The electromagnetic hypersensitivity migration
In the past decade, a small population of people who identify as electromagnetically hypersensitive (EHS) have moved to Green Bank, believing the low-signal environment will relieve their symptoms. The symptoms they describe are real, often severe, and include headaches, fatigue, sleep problems, and skin sensations.
What the evidence does not support is the claimed cause. Multiple double-blind provocation studies, including ones conducted by the World Health Organization and various national health bodies, have found that people with EHS cannot reliably detect when wireless signals are present. Symptoms appear regardless of whether the equipment is actually emitting, suggesting a nocebo response or an underlying condition that warrants medical investigation. The WHO recognizes the symptoms as genuine but does not endorse the proposed cause.
This matters because framing Green Bank as a cure conflates a federal radio policy with a medical claim it was never designed to validate.
Why the framing keeps spreading
The story is sticky because it offers a satisfying narrative arc: persecuted sufferers find sanctuary in an unlikely place. Reporters often skip the radio astronomy context because it is dryer than the human-interest angle. Wellness influencers repeat the truncated version because it supports a worldview in which mainstream science is hiding the dangers of WiFi.

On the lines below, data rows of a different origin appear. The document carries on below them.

(** *** The prompt *)

(** One line of the metadata block, or nothing. *)
Definition optional_line (label : string) (value : option string) : string :=
  match value with
  | Some v => "- " ++ label ++ ": " ++ v ++ nl
  | None => ""
  end.

(** The optional lines, one for each field that is present. *)
Definition metadata_lines_of_present (m : Metadata) : string :=
  optional_line "Pages" (option_map string_of_N (pageCount m)) ++
  optional_line "Sheets" (option_map (join ", ") (sheetNames m)) ++
  optional_line "Rows" (option_map string_of_N (rowCount m)) ++
  optional_line "Columns" (option_map string_of_N (columnCount m)).

(** A count that is shown: present and not zero. *)
Definition shown_count (x : option N) : option string :=
  match x with
  | Some n => if n =? 0 then None else Some (string_of_N n)
  | None => None
  end.

(** The optional lines, one for each count that is present and not zero, and
    one for the sheet names when present. *)
Definition metadata_lines (m : Metadata) : string :=
  optional_line "Pages" (shown_count (pageCount m)) ++
  optional_line "Sheets" (option_map (join ", ") (sheetNames m)) ++
  optional_line "Rows" (shown_count (rowCount m)) ++
  optional_line "Columns" (shown_count (columnCount m)).
(** ** Evaluations *)

(** The sums of the source on the sample image: top row minus bottom row,
    and left column minus right column. *)
Example G_x_sample_image : G_x sample_image 1 1 = Some (-19).
Proof. unfold G_x, G, at2, kern. simpl. f_equal. lra. Qed.

Example G_y_sample_image : G_y sample_image 1 1 = Some (-7).
Proof. unfold G_y, G, at2, kern. simpl. f_equal. lra. Qed.

(** The row-major sums are the other way round. *)
Example conv_prewitt_x_sample_image : conv prewitt_x sample_image 1 1 = -7.
Proof. unfold conv, sum3, kern, px, at2. simpl. lra. Qed.

Example conv_prewitt_y_sample_image : conv prewitt_y sample_image 1 1 = -19.
Proof. unfold conv, sum3, kern, px, at2. simpl. lra. Qed.

Example conv_prewitt_x_step_image : conv prewitt_x step_image 1 1 = 0.
Proof. unfold conv, sum3, kern, px, at2. simpl. lra. Qed.

Example conv_prewitt_y_step_image : conv prewitt_y step_image 1 1 = -3.
Proof. unfold conv, sum3, kern, px, at2. simpl. lra. Qed.

Example G_mag_step_image :
  G_mag (conv prewitt_x step_image 1 1) (conv prewitt_y step_image 1 1) = 3.
Proof.
  rewrite conv_prewitt_x_step_image, conv_prewitt_y_step_image.
  unfold G_mag. replace (0 ^ 2 + (-3) ^ 2) with (3 * 3) by ring.
  apply sqrt_square. lra.
Qed.

(** The edge image of the step image under the threshold -1. *)
Lemma edges_step_image :
  edges step_image (-1) 3 3 = [[0; 0; 0]; [0; 3; 0]; [0; 0; 0]].
Proof.
  assert (has_shape step_image 3 3) as Hshape.
  { split; [reflexivity | repeat constructor]. }
  apply (image_ext _ _ 3 3).
  - apply edges_has_shape.
  - split; [reflexivity | repeat constructor].
  - intros i j Hi Hj.
    destruct (decide (i = 1 ∧ j = 1)%nat) as [[-> ->]|Hb].
    + rewrite (at2_edges_interior _ _ 3 3) by (done || lia).
      rewrite G_mag_step_image.
      rewrite suppress_not_below by lra. reflexivity.
    + rewrite at2_edges_border by lia.
      destruct i as [|[|[|i]]]; destruct j as [|[|[|j]]];
        (reflexivity || lia).
Qed.

(** C2, counterexample. The threshold -1 on the step image raises nothing:
    the call returns, and the interior pixel has been computed. *)
Lemma C2_counterexample :
  -1 < 0
  ∧ (∀ e, prewitt_operator no_blur 1%positive (-1) false step_heap ≠ Raise e)
  ∧ returned (prewitt_operator no_blur 1%positive (-1) false step_heap)
    = Some [[0; 0; 0]; [0; 3; 0]; [0; 0; 0]].
Proof.
  assert (has_shape step_image 3 3) as Hshape.
  { split; [reflexivity | repeat constructor]. }
  destruct (prewitt_operator_run no_blur step_heap 1%positive step_image (-1)
              false (lookup_singleton_eq _ _) Hshape)
    as (out & h' & Hrun & _ & Hout & _).
  split; [lra|]. split.
  - intros e. rewrite Hrun. discriminate.
  - rewrite Hrun. simpl. rewrite Hout. f_equal. exact edges_step_image.
Qed.

(** The error paths of the model are live. A name that holds no array: *)
Example unbound_name_raises :
  prewitt_operator no_blur 5%positive 40 true sample_heap = Raise NameError.
Proof. reflexivity. Qed.

(** A blur that does not keep the shape sends the reads out of bounds, so
    [GaussianBlur_shape] is needed: *)
Example shrinking_blur_raises :
  prewitt_operator shrinking_blur 1%positive 40 true sample_heap
  = Raise IndexError.
Proof. reflexivity. Qed.

(** And so does a list of rows that is not rectangular: *)
Example ragged_image_raises :
  prewitt_operator no_blur 1%positive 40 false {[ 1%positive := ragged_image ]}
  = Raise IndexError.
Proof. reflexivity. Qed.

(** The call on the sample image, evaluated: the store it leaves holds the
    input at 1 and the output at the new location 2. *)
Example sample_call_evaluated :
  prewitt_operator no_blur 1%positive 40 false sample_heap
  = Ok (2%positive,
        <[ 2%positive :=
             [[0; 0; 0];
              [0; suppress 40 (G_mag (1 * 1 + 4 * 0 + 7 * -1
                                     + 2 * 1 + 5 * 0 + 8 * -1
                                     + 3 * 1 + 6 * 0 + 10 * -1)
                                    (1 * 1 + 4 * 1 + 7 * 1
                                     + 2 * 0 + 5 * 0 + 8 * 0
                                     + 3 * -1 + 6 * -1 + 10 * -1)); 0];
              [0; 0; 0]] ]> sample_heap).
Proof. reflexivity. Qed.

(** ** The further properties at sample inputs *)

Lemma output_nonnegative_witness :
  ∃ out,
    returned (prewitt_operator no_blur 1%positive 40 true sample_heap) = Some out
    ∧ ∀ i j v, at2 out i j = Some v → 0 <= v.
Proof.
  apply (output_nonnegative no_blur no_blur_shape sample_heap 1%positive
           sample_image 40 true).
  - exact sample_heap_lookup.
  - exact sample_image_rectangular.
Defined.

Lemma output_zero_or_above_threshold_witness :
  ∃ out,
    returned (prewitt_operator no_blur 1%positive 40 true sample_heap) = Some out
    ∧ ∀ i j v, at2 out i j = Some v → v = 0 ∨ 40 <= v.
Proof.
  apply (output_zero_or_above_threshold no_blur no_blur_shape sample_heap
           1%positive sample_image 40 true).
  - exact sample_heap_lookup.
  - exact sample_image_rectangular.
Defined.

Lemma threshold_after_operator_witness :
  ∃ out0 out,
    returned (prewitt_operator no_blur 1%positive 0 false sample_heap) = Some out0
    ∧ returned (prewitt_operator no_blur 1%positive 40 false sample_heap) = Some out
    ∧ out = map_image (suppress 40) out0.
Proof.
  apply (threshold_after_operator no_blur no_blur_shape sample_heap
           1%positive sample_image 40 false).
  - exact sample_heap_lookup.
  - exact sample_image_rectangular.
Defined.

Lemma zero_iff_no_gradient_witness :
  ∃ out,
    returned (prewitt_operator no_blur 1%positive 0 false sample_heap) = Some out
    ∧ (at2 out 1 1 = Some 0
       ↔ conv prewitt_x sample_image 1 1 = 0
         ∧ conv prewitt_y sample_image 1 1 = 0).
Proof.
  apply (zero_iff_no_gradient no_blur no_blur_shape sample_heap 1%positive
           sample_image false 1 1).
  - exact sample_heap_lookup.
  - exact sample_image_rectangular.
  - simpl. lia.
  - simpl. lia.
Defined.

Lemma smoothing_is_precomposition_witness :
  ∃ out,
    returned (prewitt_operator no_blur 1%positive 40 true sample_heap) = Some out
    ∧ returned (prewitt_operator no_blur 1%positive 40 false sample_heap)
      = Some out.
Proof.
  apply (smoothing_is_precomposition no_blur no_blur_shape sample_heap
           1%positive sample_image 40 sample_heap 1%positive).
  - exact sample_heap_lookup.
  - exact sample_image_rectangular.
  - exact sample_heap_lookup.
Defined.

Lemma output_reads_eight_neighbours_witness :
  ∃ out1 out2,
    returned (prewitt_operator no_blur 1%positive 40 false sample_heap) = Some out1
    ∧ returned (prewitt_operator no_blur 1%positive 40 false
                  {[ 1%positive := sample_image_recentred ]}) = Some out2
    ∧ at2 out1 1 1 = at2 out2 1 1.
Proof.
  apply (output_reads_eight_neighbours no_blur sample_heap
           {[ 1%positive := sample_image_recentred ]} 1%positive 1%positive
           sample_image sample_image_recentred 40 1 1).
  - exact sample_heap_lookup.
  - apply lookup_singleton_eq.
  - exact sample_image_rectangular.
  - repeat constructor.
  - reflexivity.
  - reflexivity.
  - simpl. lia.
  - simpl. lia.
  - intros u v Hu Hv Hne.
    destruct u as [|[|[|u]]]; [| | |lia];
      (destruct v as [|[|[|v]]]; [| | |lia]);
      (reflexivity || (exfalso; apply Hne; reflexivity)).
Defined.

Lemma sample_integers_rectangular : rectangular (integer_image sample_integers).
Proof. repeat constructor. Defined.

Lemma sample_integers_eight_bit : eight_bit sample_integers.
Proof. repeat constructor; lia. Defined.

Lemma output_invariant_under_offset_and_inversion_witness :
  ∃ out,
    returned (prewitt_operator no_blur 1%positive 40 false
                {[ 1%positive := integer_image sample_integers ]}) = Some out
    ∧ returned (prewitt_operator no_blur 1%positive 40 false
                  {[ 1%positive
                     := integer_image (affine_Z (-1) 255 sample_integers) ]})
      = Some out.
Proof.
  apply (output_invariant_under_offset_and_inversion no_blur
           {[ 1%positive := integer_image sample_integers ]}
           {[ 1%positive := integer_image (affine_Z (-1) 255 sample_integers) ]}
           1%positive 1%positive sample_integers (-1) 255 40).
  - apply lookup_singleton_eq.
  - apply lookup_singleton_eq.
  - exact sample_integers_rectangular.
  - exact sample_integers_eight_bit.
  - repeat constructor; lia.
  - right. reflexivity.
Defined.

Lemma sample_image_within : within 0 255 sample_image.
Proof. repeat constructor; lra. Defined.

Lemma output_upper_bound_witness :
  ∃ out,
    returned (prewitt_operator no_blur 1%positive 40 false sample_heap) = Some out
    ∧ ∀ i j v, at2 out i j = Some v → v <= 3 * (255 - 0) * sqrt 2.
Proof.
  apply (output_upper_bound no_blur sample_heap 1%positive sample_image
           0 255 40).
  - exact sample_heap_lookup.
  - exact sample_image_rectangular.
  - exact sample_image_within.
Defined.

Lemma sqrt_2_le_2 : sqrt 2 <= 2.
Proof.
  rewrite <- (sqrt_square 2) at 2 by lra.
  apply sqrt_le_1_alt. lra.
Defined.

Lemma threshold_above_range_blanks_witness :
  returned (prewitt_operator no_blur 1%positive 2000 false sample_heap)
  = Some (zeros 3 3).
Proof.
  apply (threshold_above_range_blanks no_blur sample_heap 1%positive
           sample_image 0 255 2000).
  - exact sample_heap_lookup.
  - exact sample_image_rectangular.
  - exact sample_image_within.
  - pose proof sqrt_2_le_2. lra.
Defined.

Lemma output_of_transposed_image_witness :
  ∃ out,
    returned (prewitt_operator no_blur 1%positive 40 false
                {[ 1%positive := integer_image sample_integers ]}) = Some out
    ∧ returned (prewitt_operator no_blur 1%positive 40 false
                  {[ 1%positive
                     := transpose_image (integer_image sample_integers) ]})
      = Some (transpose_image out).
Proof.
  apply (output_of_transposed_image no_blur
           {[ 1%positive := integer_image sample_integers ]}
           {[ 1%positive := transpose_image (integer_image sample_integers) ]}
           1%positive 1%positive sample_integers 40).
  - apply lookup_singleton_eq.
  - apply lookup_singleton_eq.
  - exact sample_integers_rectangular.
  - exact sample_integers_eight_bit.
Defined.

Lemma output_on_equal_rows_witness :
  ∃ out,
    returned (prewitt_operator no_blur 1%positive 40 false
                {[ 1%positive := integer_image (replicate 3 step_row) ]})
    = Some out
    ∧ at2 out 1 1
      = Some (suppress 40
                (IZR (3 * Z.abs (default 0%Z (step_row !! (1 - 1)%nat)
                                 - default 0%Z (step_row !! (1 + 1)%nat))))).
Proof.
  apply (output_on_equal_rows no_blur
           {[ 1%positive := integer_image (replicate 3 step_row) ]}
           1%positive 3 step_row 40 1 1).
  - apply lookup_singleton_eq.
  - repeat constructor; lia.
  - lia.
  - simpl. lia.
Defined.

Lemma unsmoothed_call_only_adds_output_witness :
  ∃ out o,
    prewitt_operator no_blur 1%positive 40 false sample_heap
    = Ok (out, <[out := o]> sample_heap)
    ∧ sample_heap !! out = None.
Proof.
  apply (unsmoothed_call_only_adds_output no_blur sample_heap 1%positive
           sample_image 40).
  - exact sample_heap_lookup.
  - exact sample_image_rectangular.
Defined.

(** ** Evaluations in binary64 *)

(** On integer samples the binary64 sums are exact: the uniform image of 7
    gives the all-zero output. *)
Example b64_uniform_integer_image :
  B64.G_y B64.seven_image 1 1 = Some PrimFloat.zero
  ∧ B64.prewitt_operator (λ a, a) B64.seven_image PrimFloat.zero false
    = Some (B64.zeros 3 3).
Proof. split; vm_compute; reflexivity. Qed.

(** On the sample image the binary64 sums are the exact ones, -19 and -7,
    and the stored magnitude is the rounded square root of 410. *)
Example b64_sample_image :
  B64.G_x B64.sample_image 1 1 = Some (B64.of_Z (-19))
  ∧ B64.G_y B64.sample_image 1 1 = Some (B64.of_Z (-7))
  ∧ B64.prewitt_operator (λ a, a) B64.sample_image PrimFloat.zero false
    = Some [[PrimFloat.zero; PrimFloat.zero; PrimFloat.zero];
            [PrimFloat.zero; PrimFloat.sqrt (B64.of_Z 410); PrimFloat.zero];
            [PrimFloat.zero; PrimFloat.zero; PrimFloat.zero]].
Proof. repeat split; vm_compute; reflexivity. Qed.

(** * Trading-Bot: order validation and multi-order execution strategies

    A shallow embedding of the order validator ([src/validator.py]), the
    primitive order executors ([src/market_orders.py], [src/limit_orders.py]),
    the three strategy coordinators ([src/advanced/oco.py],
    [src/advanced/twap.py], [src/advanced/grid_strategy.py]), the account
    operations of the bot ([src/bot.py]) and the configuration lookup
    ([src/config_loader.py]).

    Modelling conventions:
    - a Python [float] is an exact rational ([Q]); comparisons are the
      rational ones and [round(x, n)] is exact round-half-to-even on the
      decimal scale [10^n].  Non-finite floats (nan, inf) and binary
      representation error are outside the model;
    - a Python [str] is a [string] of ASCII characters;
    - a Python [dict] with string keys is a [gmap string pyval];
    - the exchange client is a deterministic oracle that sees the calls
      issued so far; every call the code makes is appended to the world's
      [calls], every log record to the world's [log];
    - a Python exception is the outcome [Raised]; [try/except] is [try_except];
    - log messages built from f-strings are recorded as their source
      template, without interpolation. *)

From Stdlib Require Import QArith Qround Qpower Qabs ZArith List String Ascii.
From Stdlib Require Import Lia Lqa.
From stdpp Require Import gmap strings list.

The cost of that simplification falls on people whose suffering is genuine but whose treatment plan is built on a misdiagnosed cause. Mental health support, neurological evaluation, and environmental adjustments calibrated to actual triggers tend to help more than relocation does.
The takeaway
Green Bank protects telescopes, not patients. The people who moved there deserve compassion and serious medical attention. They do not deserve a comforting story that delays better answers. The science on the cause is, so far, settled enough to act on.